Acura has confirmed that the two NSX concept vehicles shown at the 2012 and 2013 Detroit auto shows are just the beginning of an excruciating number of show car unveilings that we will be forced to sit through before they finally show the production version.
“Think of it as a sort of striptease,” said Acura spokesteaser Parsley Thyme, “Only the stripper is a poor woman who can’t afford a proper winter coat, so she has to wear a whole lot of layers. We’ve seen her hat and windbreaker come off, but she still has to take off her scarf, her zip-up sweatshirt, her pull-over sweatshirt, the sweater her Aunt Bernie knitted for her for Christmas in 1997, a button-down blouse, a polo shirt, her ex-boyfriend’s Metallica T with the sleeves cut off, a halter top, one more t-shirt, a sports bra and an underwire bra before we finally get to see her gazongas.”
Acura unveiled the first NSX Concept, which lacked an interior, at the 2012 Detroit show. This year’s concept car had a finished interior and opening doors, and Thyme says the next NSX Concept, most likely to be shown at the New York Auto Show this spring, will have an opening hood with a dummy engine, which will be replaced with a real engine in the NSX Concept to be shown at the 2014 Detroit show.
“After that, we’ll show an NSX concept with updated front-end styling, then another one with updated rear-end styling, and maybe a couple with new rooflines and steering wheels. We thought of doing one shaped like a CR-V just to see if people were paying attention, but we decided to just futz with the headlights and the side glass instead.”
Asked about the cost of producing multiple concepts, Thyme said, “Oh, it’s unbelievable. Each concept costs an average of $750,000 to produce, plus another hundred grand to present it at the auto show. We figure this endless line of concepts will probably add $20,000 to the price of each NSX we sell, but how the hell else are we going to maintain the public’s interest in a super-light mid-engine sports coupe with a turbo V6, twin-clutch transmission, and a three-motor hybrid powertrain with the world’s first torque-vectoring electric drive?”

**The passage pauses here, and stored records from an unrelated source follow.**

(** C2.  When the existence check answers "present" to the first [k]
    candidates and "absent" to the next one, the generator returns
    candidate [k] (the (k+1)-th) of the sequence in which candidate 0 is the
    truncated hash of the seed name and candidate [j >= 1] the truncated
    hash of the seed name followed by the decimal counter [j]; every
    candidate has exactly ten characters of the URL-safe alphabet. *)
Theorem get_new_id_kth_candidate {World : Type}
    (get_by_id : string -> World -> bool * World)
    (n : Py.unicode) (k : nat) (w : World) :
  (forall j, (j < k)%nat -> IdGen.response get_by_id n j w = true) ->
  IdGen.response get_by_id n k w = false ->
  (forall fuel, (k < fuel)%nat ->
     IdGen.get_new_id get_by_id fuel n w =
     Some (IdGen.candidate n k, IdGen.world_after get_by_id n (S k) w))
  /\ IdGen.candidate n 0 = IdGen.hash_id (Py.encode_utf8 n)
  /\ (forall j, (1 <= j)%nat ->
        IdGen.candidate n j =
        IdGen.hash_id (Py.encode_utf8 n ++ Py.str_of_int j))
  /\ (forall j, String.length (IdGen.candidate n j) = 10%nat
                /\ Base64.all_urlsafe (IdGen.candidate n j) = true).
Proof.
  intros Hpre Habs. repeat split.
  - intros fuel Hfuel. now apply get_new_id_stops.
  - intros [|j] Hj; [lia | reflexivity].
  - destruct j; apply hash_id_shape.
  - destruct j; apply hash_id_shape.
Qed.

Lemma get_new_id_kth_candidate_witness :
  (forall j, (j < 2)%nat ->
     IdGen.response (IdGen.present_first 2) (Py.unicode_of_ascii "abc") j 0%nat
     = true)
  /\ IdGen.response (IdGen.present_first 2) (Py.unicode_of_ascii "abc") 2 0%nat
     = false
  /\ IdGen.get_new_id (IdGen.present_first 2) 3 (Py.unicode_of_ascii "abc")
       0%nat = Some ("Ip0CgGOhGQ", 3%nat).
Proof.
  assert (Hpre : forall j, (j < 2)%nat ->
            IdGen.response (IdGen.present_first 2)
              (Py.unicode_of_ascii "abc") j 0%nat = true).
  { intros j Hj. destruct j as [|[|j]]; [reflexivity | reflexivity | lia]. }
  assert (Habs : IdGen.response (IdGen.present_first 2)
                   (Py.unicode_of_ascii "abc") 2 0%nat = false).
  { reflexivity. }
  split; [exact Hpre|]. split; [exact Habs|].
  destruct (get_new_id_kth_candidate (IdGen.present_first 2)
              (Py.unicode_of_ascii "abc") 2 0%nat Hpre Habs) as [Hret _].
  rewrite (Hret 3%nat) by lia. vm_compute. reflexivity.
Defined.

(** C7.  If the existence check answers "absent" to at least one candidate
    of the sequence, the generator terminates: there is a first such
    candidate, the loop returns it as soon as it is allowed one check more
    than the candidates before it, and it is still running before that.
    The loop has no iteration cap: for every bound there is an existence
    check under which the loop outlasts the bound and still returns, and
    under a check that always answers "present" it never returns. *)
Theorem get_new_id_terminates_uncapped {World : Type}
    (get_by_id : string -> World -> bool * World)
    (n : Py.unicode) (w : World) :
  (exists j, IdGen.response get_by_id n j w = false) ->
  (exists k,
     IdGen.response get_by_id n k w = false
     /\ (forall i, (i < k)%nat -> IdGen.response get_by_id n i w = true)
     /\ (forall fuel, (k < fuel)%nat ->
           IdGen.get_new_id get_by_id fuel n w =
           Some (IdGen.candidate n k, IdGen.world_after get_by_id n (S k) w))
     /\ (forall fuel, (fuel <= k)%nat ->
           IdGen.get_new_id get_by_id fuel n w = None))
  /\ (forall cap : nat,
        IdGen.get_new_id (IdGen.present_first cap) cap n 0%nat = None
        /\ IdGen.get_new_id (IdGen.present_first cap) (S cap) n 0%nat
           = Some (IdGen.candidate n cap, S cap))
  /\ (forall fuel : nat,
        IdGen.get_new_id IdGen.always_present fuel n tt = None).
Proof.
  intros [j Hj]. split; [|split; [|intros fuel; apply get_new_id_never]].
  - destruct (first_absent get_by_id n w j Hj) as (k & _ & Hk & Hmin).
    exists k. repeat split; [assumption | assumption | |].
    + intros fuel Hfuel. now apply get_new_id_stops.
    + intros fuel Hfuel. apply get_new_id_runs.
      intros i Hi. apply Hmin. lia.
  - intros cap. split.
    + apply get_new_id_runs. intros i Hi.
      rewrite present_first_response. now apply Nat.ltb_lt.
    + rewrite (get_new_id_stops (IdGen.present_first cap) n 0%nat cap (S cap)).
      * now rewrite present_first_world.
      * intros i Hi. rewrite present_first_response. now apply Nat.ltb_lt.
      * rewrite present_first_response. apply Nat.ltb_irrefl.
      * lia.
Qed.

Lemma get_new_id_terminates_uncapped_witness :
  (exists j,
     IdGen.response (IdGen.present_first 1) (Py.unicode_of_ascii "abc") j 0%nat
     = false)
  /\ IdGen.get_new_id (IdGen.present_first 1) 1 (Py.unicode_of_ascii "abc")
       0%nat = None
  /\ IdGen.get_new_id (IdGen.present_first 1) 2 (Py.unicode_of_ascii "abc")
       0%nat = Some ("nuA2KHtM-8", 2%nat).
Proof.
  assert (Hex : exists j,
            IdGen.response (IdGen.present_first 1)
              (Py.unicode_of_ascii "abc") j 0%nat = false).
  { exists 1%nat. reflexivity. }
  split; [exact Hex|].
  destruct (get_new_id_terminates_uncapped (IdGen.present_first 1)
              (Py.unicode_of_ascii "abc") 0%nat Hex) as (_ & Hcap & _).
  destruct (Hcap 1%nat) as [Hrun Hret].
  split; [exact Hrun|]. rewrite Hret. vm_compute. reflexivity.
Defined.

Acura initially planned to bring the NSX to market in 2015, but now says it may delay the launch in order to produce more concept cars.
Acura has released a photo of the production version of the 2014 RLX, which is radically different from the RLX concept revealed at the New York Auto Show. Newly-appointed Honda/Acura PR chief Parsley Thyme says the car has had a crash redesign to address the concerns of automotive journalists.
“We put the world’s most most sophisticated all-wheel-drive system in the TL, and the media said the car was too ugly,” said Thyme. “We toned down the styling on the RDX, and you said the driveline wasn’t sophisticated enough. Well, fuck all of you. You want a BMW? Fine. Here’s your fucking BMW.”
“It’s not as if it matters what the car looks like,” Thyme added. “We’re selling to Accord owners. I could shit in my hand, put an Acura badge on it, and they’d line up for blocks to buy it.”
Asked about the torque-vectoring hybrid drive system in the RLX concept, Chief Engineer Ahshiro Nakamama said, “Nope. Gone. Out back in the fucking dumpster. Guess you ought to learn to show a little gratitude.”
Experienced automotive journalist Clifton Faghands was asked his opinion of the revised RLX, but he refused to speculate until he had attended the press preview. “That place in Barcelona where they took us to drive the TL was an absolute dump, and my steak was undercooked. I hated the car.”